That is exponentially more compensation than any other CEO, and Musk would still collect record payouts – tens of billions – if he misses most performance goals. Many investors are not blinking at the eye-watering sums.
“If the stock is going to go up sixfold – and that’s a requirement here – then I’m going to make a lot of money,” said Nancy Tengler, CEO and chief investment officer of Laffer Tengler Investments, a Tesla investor. “Why do I care what kind of money he makes if he’s effecting the change and the vision?”
Other major shareholders and executive-pay experts warn that the proposal represents an enormous risk to investors. The package, experts said, flouts governance principles not only because of its size but because the board is so explicitly staking Tesla’s future on one leader, with myriad conflicts of interest, who stands to consolidate unchecked power over the company. Responsible governance, they argue, requires boards to remain open to a competitive market for the best available CEO at any given time.
Musk did not respond to requests for comment. A spokesperson for Tesla's board declined to comment.
Musk told board members during negotiations that he might prioritize his many other ventures – including rocket firm SpaceX, artificial-intelligence startup xAI and brain-implant firm Neuralink – unless they came to terms.
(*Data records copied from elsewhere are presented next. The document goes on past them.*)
(* ===== verification/OpsLink.v ===== *)
(** * Hard links

    [link] of [fs/ops/link.rs] (lines 200-430): a further name for a non-directory, or a
    name given back to a file that is held open after its last unlink. *)

From S2P Require Import Prelude Errors Segment Quota Inode Dedup Permissions Store Namespace.
From S2P Require Import Commit Usage Ops Boot OpsCreate.

(** The linked inode: one link more; a single name is kept in the inode. *)
Definition relink (d : Z) (n : name) (now : Z * Z) (i : Inode) : result FsError (Inode * bool) :=
  if nlink i =? MAX_HARDLINKS_PER_INODE then Err TooManyLinks
  else
    let resurrected := nlink i =? 0 in
    let '(p, m) := if resurrected then (Some d, Some n)
                   else if 1 <? nlink i + 1 then (None, None) else (parent i, iname i) in
    Ok (touch_ctime now (with_links (nlink i + 1) p m i), resurrected).

(** [original_parent_name] turned into a reference. *)
Definition dereference (db : Db) (id : Z) (i : Inode) (t : Transaction) : result FsError Transaction :=
  match parent i, iname i with
  | Some p, Some m => convert_to_reference db p m id t
  | _, _ => Ok t
  end.

Definition link_idempotent (env : Env) (auth : AuthContext) (fileid linkdirid : Z) (linkname : name)
    (op_id : OpId) : M (Z * FileAttributes) :=
  replaying env op_id into_link (
  _ ← liftR (validate_filename linkname);
  _ ← liftR (e_fence env);
  replaying env op_id into_link (
  let creds := from_auth_context auth in
  db ← gets fs_db;
  link_dir_inode ← liftR (inode_get db linkdirid);
  file_inode ← liftR (inode_get db fileid);
  let exists_ := dir_exists db linkdirid linkname in
  _ ← liftR (check_access link_dir_inode creds Write);
  _ ← liftR (check_access link_dir_inode creds Execute);
  match link_dir_inode with
  | IDirectory link_dir =>
      _ ← liftR (ensure (negb (d_nlink link_dir =? 0)) StaleHandle);
      _ ← liftR (ensure (negb (is_directory file_inode)) InvalidArgument);
      _ ← liftR (ensure (negb exists_) Exists);
      t ← liftR (new_transaction env);
      let cookie := read_cookie db linkdirid in
      let t := stage_cookie_increment linkdirid cookie t in
      t ← liftR (dereference db fileid file_inode t);
      let now := e_clock env 0 in
      ir ← liftR (relink linkdirid linkname now file_inode);
      let '(file_inode, resurrected) := ir in
      let embed := if nlink file_inode =? 1 then Some file_inode else None in
      let t := dir_add linkdirid linkname fileid cookie embed t in
      let attrs := file_attributes file_inode fileid in
      let t := set_dedup_result op_id (DLink fileid attrs) t in
      let t := if (resurrected : bool) then orphan_remove fileid t else t in
      let t := inode_save fileid file_inode t in
      let t := save_directory db linkdirid (grow_dir now 0 link_dir) t in
      _ ← commitM env t SettleNone;
      mret (fileid, attrs)
  | _ => throwS NotDirectory
  end)).

Definition link (env : Env) (auth : AuthContext) (fileid linkdirid : Z) (linkname : name) : M unit :=
  _ ← link_idempotent env auth fileid linkdirid linkname no_op_id; mret tt.

(** ** The step on the database *)

Definition linked_value (id : Z) (i' : Inode) : DirScanValue :=
  if nlink i' =? 1 then WithInode id i' else Reference id.

Definition link_db (db : Db) (fileid d : Z) (n : name) (now : Z * Z) (dir : DirectoryInode)
    (i i' : Inode) (res : bool) : Db :=
  let c := read_cookie db d in
  let db1 := with_scans <[(d, c) := (n, linked_value fileid i')]>
               (with_entries <[(d, n) := (fileid, c)]>
                 (with_inodes <[fileid := i']> (with_cookies <[d := c + 1]> (dereferenced fileid i db)))) in
  refreshed d (IDirectory (grow_dir now 0 dir))
    (with_orphans (if res then fun o => o ∖ {[fileid]} else fun o => o) db1).

Lemma pre_orphans nid de dl db g : Pre nid de dl db -> Pre nid de dl (with_orphans g db).
Proof. intros []. by split. Qed.

Lemma relink_Ok d n now i i' res :
  relink d n now i = Ok (i', res) -> 0 <= nlink i ->
  nlink i <> U32_MAX /\ nlink i' = nlink i + 1 /\ is_directory i' = is_directory i /\
  (res = true <-> nlink i = 0) /\
  (is_directory i = false ->
   if res then shape i' = mkShape false (Some d) (Some n) else shape i' = mkShape false None None).
Proof.
  unfold relink, MAX_HARDLINKS_PER_INODE. intros H H0. destruct (Z.eqb_spec (nlink i) U32_MAX); [done|].
  destruct (Z.eqb_spec (nlink i) 0); [|replace (1 <? nlink i + 1) with true in H by lia];
    injection H as <- <-; unfold touch_ctime, shape; autorewrite with inode;
    (split_and!; [done|done|done|done|]); intros Hd; by rewrite parent_with_links, Hd.
Qed.

Lemma link_inv nid db fileid d n now dir i i' res :
  NsInv nid db -> inodes db !! d = Some (IDirectory dir) -> d_nlink dir <> 0 ->
  inodes db !! fileid = Some i -> is_directory i = false -> entries db !! (d, n) = None ->
  read_cookie db d < U64_MAX -> relink d n now i = Ok (i', res) ->
  NsInv nid (link_db db fileid d n now dir i i' res).
Proof.
  intros Inv Hd Hlive Hi Hdir Hfree Hc Hre.
  destruct (ns_sound _ _ _ _ Inv Hi) as (So & Sb & _).
  destruct (relink_Ok _ _ _ _ _ _ Hre) as (Hmax & Hl & Hdir' & Hres & Hsh); [lia|]. specialize (Hsh Hdir).
  assert (Hne : d <> fileid) by (intros ->; rewrite Hi in Hd; by injection Hd as ->).
  destruct (grow_count _ _ _ _ Inv Hd Hc) as [_ Hwrap].
  unfold link_db. set (c := read_cookie db d). set (db1 := with_scans _ _).
  assert (P1 : Pre nid (fun x => 0 - one d x) (fun x => 0 + (nlink i' - nlink i - 1) * one fileid x) db1).
  { apply (pre_link nid (fun _ => 0) (fun _ => 0)); auto.
    - apply Inv.
    - by rewrite Hdir'.
    - by eapply inv_live_dir.
    - pose proof (inv_nrefs nid db Inv fileid i Hi Hdir) as Hr. unfold linked_value.
      destruct res; [right|left]; (split; [done|]).
      + rewrite Hl, (proj1 Hres eq_refl), Hr. cbn. split; [done|]. by apply Hres.
      + destruct (Z.eqb_spec (nlink i') 1); [|done]. assert (nlink i = 0) as ?%Hres by lia. done. }
  destruct (dereferenced_fields fileid i db) as (Fi & Fe & Fk & Fo & _).
  set (db2 := with_orphans _ db1). set (d' := IDirectory (grow_dir now 0 dir)).
  assert (Hd2 : inodes db2 !! d = Some (IDirectory dir)).
  { cbn. by rewrite lookup_insert_ne, Fi. }
  pose proof (pre_refresh _ _ _ db2 d _ d' (pre_orphans _ _ _ _ _ P1) Hd2 eq_refl) as P2.
  destruct (refreshed_fields d d' db2) as (Ei & _ & Ek & Eo).
  assert (Ho : forall k, k <> fileid -> k ∈ orphans db2 <-> k ∈ orphans db).
  { intros k Hk. cbn. rewrite Fo. destruct res; [|done]. set_solver. }
  apply ns_intro; rewrite ?Ei, ?Ek, ?Eo.
  - eapply pre_ext; [exact P2|]. intros k _. cbn. rewrite Hwrap, Hl, (one_sym k d). lia.
  - replace (cookies db2) with (<[d := c + 1]> (cookies db)) by (cbn; by rewrite Fk).
    replace (inodes db2) with (<[fileid := i']> (inodes db)) by (cbn; by rewrite Fi).
    intros k j [[<- <-]|[Hk [[<- <-]|[Hk' Hj]]%lookup_insert_Some]]%lookup_insert_Some.
    + eapply sound_frame; [eapply (grow_sound _ _ _ _ now 0 Inv Hd)|by apply Ho|done]; auto; [lia|].
      pose proof (ns_bounds _ _ Inv _ _ Hd). cbn in *. lia.
    + unfold Sound. rewrite Hl, Hdir', Hdir. split_and!; [|lia|lia|done]. cbn. rewrite Fo.
      destruct res; [set_solver by lia|]. rewrite So. split; [|lia]. by intros ?%Hres.
    + eapply sound_frame; [by eapply ns_sound|by apply Ho|]. by rewrite lookup_insert_ne.
  - intros k Hk. cbn. rewrite Fi, !lookup_insert_is_Some'. cbn in Hk. rewrite Fo in Hk.
    right; right. eapply ns_orphan_some; [done|]. destruct res; set_solver.
Qed.

(** ** The operation *)

(** The state after a link: one new entry, one link more on the inode, the parent's
    entry count; a linked inode is no orphan. *)
Definition link_effect (creds : Credentials) (fileid d : Z) (n : name) (now : Z * Z)
    (a : Z * FileAttributes) (db db' : Db) : Prop :=
  exists dir i i',
    inodes db !! d = Some (IDirectory dir) /\ d_nlink dir <> 0 /\
    check_access (IDirectory dir) creds Write = Ok tt /\
    check_access (IDirectory dir) creds Execute = Ok tt /\
    entries db !! (d, n) = None /\
    inodes db !! fileid = Some i /\ is_directory i = false /\
    nlink i' = nlink i + 1 /\ type_size_rdev i' = type_size_rdev i /\ a = (fileid, file_attributes i' fileid) /\
    inodes db' = <[d := IDirectory (grow_dir now 0 dir)]> (<[fileid := i']> (inodes db)) /\
    entries db' = <[(d, n) := (fileid, read_cookie db d)]> (entries db) /\
    orphans db' = orphans db ∖ {[fileid]} /\ tombstones db' = tombstones db /\ extents db' = extents db.

Lemma tx_dereference db id i t t' :
  dereference db id i t = Ok t' -> entries (tx_db db t) = entries db ->
  tx_db db t' = dereferenced id i (tx_db db t).
Proof.
  unfold dereference, dereferenced, convert_to_reference, get_entry_with_cookie. intros H ->.
  repeat case_match; simplify_eq; try done.
  destruct (entries db !! _) as [e|]; cbn -[push] in *; simplify_eq. by rewrite tx_db_push.
Qed.

Lemma dereferenced_cookies id i g db :
  dereferenced id i (with_cookies g db) = with_cookies g (dereferenced id i db).
Proof. unfold dereferenced. by repeat (case_match; cbn in *; simplify_eq). Qed.

Lemma dereferenced_rest id i db : tombstones (dereferenced id i db) = tombstones db.
Proof. unfold dereferenced. by repeat case_match. Qed.

(** The transaction that [link] commits. *)
Lemma link_tx nid db fileid d n dir now i i' res op x t :
  NsInv nid db -> inodes db !! d = Some (IDirectory dir) ->
  inodes db !! fileid = Some i -> is_directory i = false -> entries db !! (d, n) = None ->
  read_cookie db d < U64_MAX ->
  dereference db fileid i (stage_cookie_increment d (read_cookie db d) txn_new) = Ok t ->
  let t1 := set_dedup_result op x
              (dir_add d n fileid (read_cookie db d) (if nlink i' =? 1 then Some i' else None) t) in
  tx_db db (save_directory db d (grow_dir now 0 dir)
     (inode_save fileid i' (if res : bool then orphan_remove fileid t1 else t1))) =
  link_db db fileid d n now dir i i' res.
Proof.
  intros Inv Hd Hi Hdir Hfree Hc Ht t1. pose proof (cookie_ge _ _ d Inv) as Hck. subst t1.
  apply tx_dereference in Ht; [|done]. rewrite tx_db_cookie, tx_db_new, dereferenced_cookies in Ht.
  rewrite u64_wrap_id in Ht by (unfold read_cookie, COOKIE_FIRST_ENTRY in *; ulia).
  assert (Hent : forall m, d_name dir = Some m -> (d_parent dir, m) <> (d, n)).
  { intros m Hm [= Hp _]. by eapply (live_dir_parent nid db d dir m). }
  destruct (dereferenced_fields fileid i db) as (_ & Fe & _).
  unfold link_db. rewrite tx_save_directory.
  - f_equal. autorewrite with txn.
    destruct res; autorewrite with txn; rewrite Ht; unfold linked_value; by destruct (nlink i' =? 1).
  - intros m Hm. specialize (Hent m Hm).
    destruct res; autorewrite with txn; rewrite Ht; cbn; rewrite lookup_insert_ne, Fe by done; done.
Qed.

Lemma link_effect_holds nid db db' creds fileid d n dir now i i' res :
  NsInv nid db -> inodes db !! d = Some (IDirectory dir) -> d_nlink dir <> 0 ->
  check_access (IDirectory dir) creds Write = Ok tt ->
  check_access (IDirectory dir) creds Execute = Ok tt ->
  inodes db !! fileid = Some i -> is_directory i = false -> entries db !! (d, n) = None ->
  relink d n now i = Ok (i', res) ->
  core db' = core (link_db db fileid d n now dir i i' res) ->
  link_effect creds fileid d n now (fileid, file_attributes i' fileid) db db'.
Proof.
  intros Inv Hd Hlive Hw Hx Hi Hdir Hfree Hre.
  destruct (ns_sound _ _ _ _ Inv Hi) as (So & Sb & _).
  destruct (relink_Ok _ _ _ _ _ _ Hre) as (_ & Hl & _ & Hres & _); [lia|].
  assert (Hty : type_size_rdev i' = type_size_rdev i).
  { unfold relink in Hre. repeat case_match; simplify_eq; by destruct i. }
  unfold link_db. set (db1 := with_orphans _ _). set (dd := IDirectory _).
  destruct (refreshed_fields d dd db1) as (Ei & Ee & _ & Eo). destruct (refreshed_rest d dd db1) as [Et Ex].
  destruct (dereferenced_fields fileid i db) as (Fi & Fe & _ & Fo & Fx).
  pose proof (dereferenced_rest fileid i db) as Ft.
  unfold core. rewrite Ei, Ee, Eo, Et, Ex. cbn. rewrite Fi, Fe, Fo, Ft, Fx.
  intros [= H1 H2 _ _ H3 H4 H5]. exists dir, i, i'. split_and!; auto. rewrite H3.
  destruct res; [done|]. assert (fileid ∉ orphans db); [|set_solver].
  rewrite So. by intros ?%Hres.
Qed.

Lemma link_performs env auth fileid d n op f :
  NsState f -> id_room f -> read_cookie (fs_db f) d < U64_MAX ->
  wp (link_idempotent env auth fileid d n op)
    (performs env op into_link (link_effect (from_auth_context auth) fileid d n (e_clock env 0)) f) f.
Proof.
  intros Inv Hroom Hc. unfold link_idempotent. repeat op_step.
  match goal with |- wp (commitM _ ?T _ ≫= _) _ _ =>
    assert (HT : tx_db (fs_db f1) T = link_db (fs_db f1) fileid d n (e_clock env 0) d0 a2 i b)
      by (by eapply link_tx) end.
  apply performs_commit; auto; [|rewrite HT..].
  - intros Ho _. eexists. split; [autorewrite with txn_dedup; case_match; cbn; rewrite Ho; reflexivity|done].
  - eapply link_inv; eauto. lia.
  - intros db' Hcore. eapply link_effect_holds; eauto. lia.
Qed.

(** C14: Hard linking, with or without an operation id, preserves the namespace invariant
    on every path.  On success, unless the ledger had recorded exactly this reply for the
    operation id and nothing changes, the caller may write and search the live directory,
    the name was free, the target is not a directory, it gained exactly one link and left
    the orphan list, its type, size and data are untouched, and the directory gained exactly
    this entry.  A reply under an operation id is recorded for retries; errors change
    nothing, but for that of the final flush. *)
Theorem link_sound env auth fileid d n op f :
  NsState f -> id_room f -> read_cookie (fs_db f) d < U64_MAX ->
  op_sound env op into_link (link_effect (from_auth_context auth) fileid d n (e_clock env 0))
    (link_idempotent env auth fileid d n op) f.
Proof. intros. by apply performs_sound, link_performs. Qed.

Definition root_auth : AuthContext := mkAuth 0 0 true [] true.

Lemma link_sound_witness :
  op_sound example_env retry_id into_link (link_effect root_creds 2 1 [104] (9, 5))
    (link_idempotent example_env root_auth 2 1 [104] retry_id) example_tree /\
  entries (fs_db (link_idempotent example_env root_auth 2 1 [104] retry_id example_tree).2) !! (1, [104]) =
    Some (2, 4).
Proof.
  split; [|vm_compute; reflexivity].
  apply (link_sound example_env root_auth 2 1 [104] retry_id example_tree).
  - exact example_tree_ns.
  - vm_compute. reflexivity.
  - vm_compute. reflexivity.
Defined.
And board chair Robyn Denholm has repeatedly emphasized the risk of losing Musk in selling shareholders on his compensation.
Charles Elson, founding director of the Weinberg Center for Corporate Governance at the University of Delaware, said Tesla’s board is being “held over the barrel by a 'superstar CEO.'”
“To me the appropriate answer is to say, ‘Have a good day,’” Elson said.
Major shareholders including the biggest U.S. public pension fund, the California Public Employees' Retirement System (CalPERS), and Norway’s sovereign wealth fund echoed those concerns in publicly opposing Musk’s compensation. Norges Bank Investment Management said on Tuesday the pay proposal could dilute shareholder value and failed to mitigate the “key person risk” in staking Tesla’s future on Musk.
The board sought to ensure Musk’s longevity in company leadership with provisions including stock vesting periods.
Krishna Palepu, a professor at Harvard Business School focusing on corporate governance, said the proposal aligns with shareholders' interests by tying Musk’s compensation to large stock-value increases and requiring him to hold the shares he earns for five years.
Musk, he said, has a track record of achieving extraordinary stock-price growth and would receive the largest payouts only if he does it again.
"The numbers are big because the goals are big," Palepu said.
THE LEVERAGE OF BOLD PROMISES
Musk’s leverage over the board and shareholders lies largely in Tesla’s current stock-market value, which far exceeds the current financial fundamentals of its declining electric-car business. Tesla’s $1.5 trillion market capitalization, rather, rests almost entirely on Musk’s longstanding promises that Tesla will dominate the future of self-driving vehicles and humanoid robots.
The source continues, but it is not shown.